Je n’ai point la prétention de l’écrire ici. Je ne saurais aujourd’hui que tracer une esquisse rapide d’un sujet qui, comme le jansénisme du XVIIe siècle, demanderait, pour être traité comme il le mérite, l’érudition consciencieuse, la psychologie délicate, la méthode incomparable de Sainte-Beuve dans son Port-Royal.

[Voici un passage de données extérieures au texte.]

Lemma handle_passes {T} (plugins : list (Plugin T)) op : ∀ c c',
  handleMutableContent plugins op c = Ok c' ↔ passes plugins op c c'.
Proof.
  induction plugins as [|p ps IH]; intros c c'; simpl; [split; [by intros [= <-]|by intros ->]|].
  destruct (Handle p op c) as [[r ret]|e'] eqn:E; [|split; [done|by intros (r' & ret' & ? & _)]].
  destruct (Reject r) eqn:Er; [split; [done|intros (r' & ret' & [= <- <-] & ? & _); congruence]|].
  rewrite IH. split; [eauto|]. by intros (r' & ret' & [= <- <-] & _ & ?).
Qed.

(** The plugin chain is all or nothing and in order. The chain returns a content
    exactly when every plugin, given the content its predecessors produced, accepts it; it fails
    exactly when some plugin, after all earlier ones accepted, has an error or rejects, and a
    rejection is returned with that plugin's reason. *)
Theorem plugin_chain {T} (plugins : list (Plugin T)) op c :
  (∀ c', handleMutableContent plugins op c = Ok c' ↔ passes plugins op c c') ∧
  (∀ e, handleMutableContent plugins op c = Err e → ∃ before p after ci,
     plugins = before ++ p :: after ∧ passes before op c ci ∧
     ((∃ e', Handle p op ci = Err e') ∨ ∃ r ret, Handle p op ci = Ok (r, ret) ∧ Reject r = true ∧ e = RejectReason r)).
Proof.
  split; [apply handle_passes|]. revert c. induction plugins as [|p ps IH]; intros c e; simpl; [done|].
  destruct (Handle p op c) as [[r ret]|e'] eqn:E; [destruct (Reject r) eqn:Er|].
  - intros [= <-]. exists [], p, ps, c. rewrite E. simpl. split_and!; eauto 10.
  - intros (before & q & after & ci & -> & Hp & Hc)%IH. exists (p :: before), q, after, ci.
    simpl. split_and!; eauto.
  - intros _. exists [], p, ps, c. simpl. split_and!; eauto.
Qed.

Grand souvenir, périlleuse analogie, qui s’impose d’elle-même à qui a un peu approfondi l’étude de ce grand mouvement religieux qui traverse l’histoire de l’Angleterre contemporaine comme le mouvement janséniste traverse l’histoire de la France de Louis XIII et de Louis XIV ! Oui, cette agitation, inaugurée par quelques jeunes membres du clergé universitaire et paroissial, sans autre quartier général que la salle commune des Fellows ou agrégés du collège d’Oriel, sans autre chef qu’un jeune prêtre obscur dont le génie ne s’était pas encore révélé à lui-même et qui s’était à peine dégagé des liens étroits du protestantisme dit évangélique, a produit, j’ose le dire, dans la religion et la société anglaises, une révolution qui n’est pas moins étendue ni moins profonde que celle qu’opérait à la même heure dans le corps politique la grande réforme parlementaire. Il est radicalement impossible, sans une vue un peu exacte de l’anglo-catholicisme, de prendre une juste idée de l’Angleterre moderne : j’entends de l’Angleterre politique, sociale, littéraire, tout autant que de l’Angleterre religieuse, ecclésiastique et morale. Si l’on dit à juste titre : Il y a une Angleterre d’avant, une Angleterre d’après le Reform Act de 1832, on peut et on doit dire : Il y a une Angleterre d’avant, d’après les Tracts for the Times. Le fameux sermon d’assises de Keble, la condamnation du Tract n° 90, la censure de Ward, la conversion de Newman, celle de Manning, sont des dates non seulement dans l’histoire du mouvement d’Oxford, mais dans celle de l’Angleterre au XIXe siècle.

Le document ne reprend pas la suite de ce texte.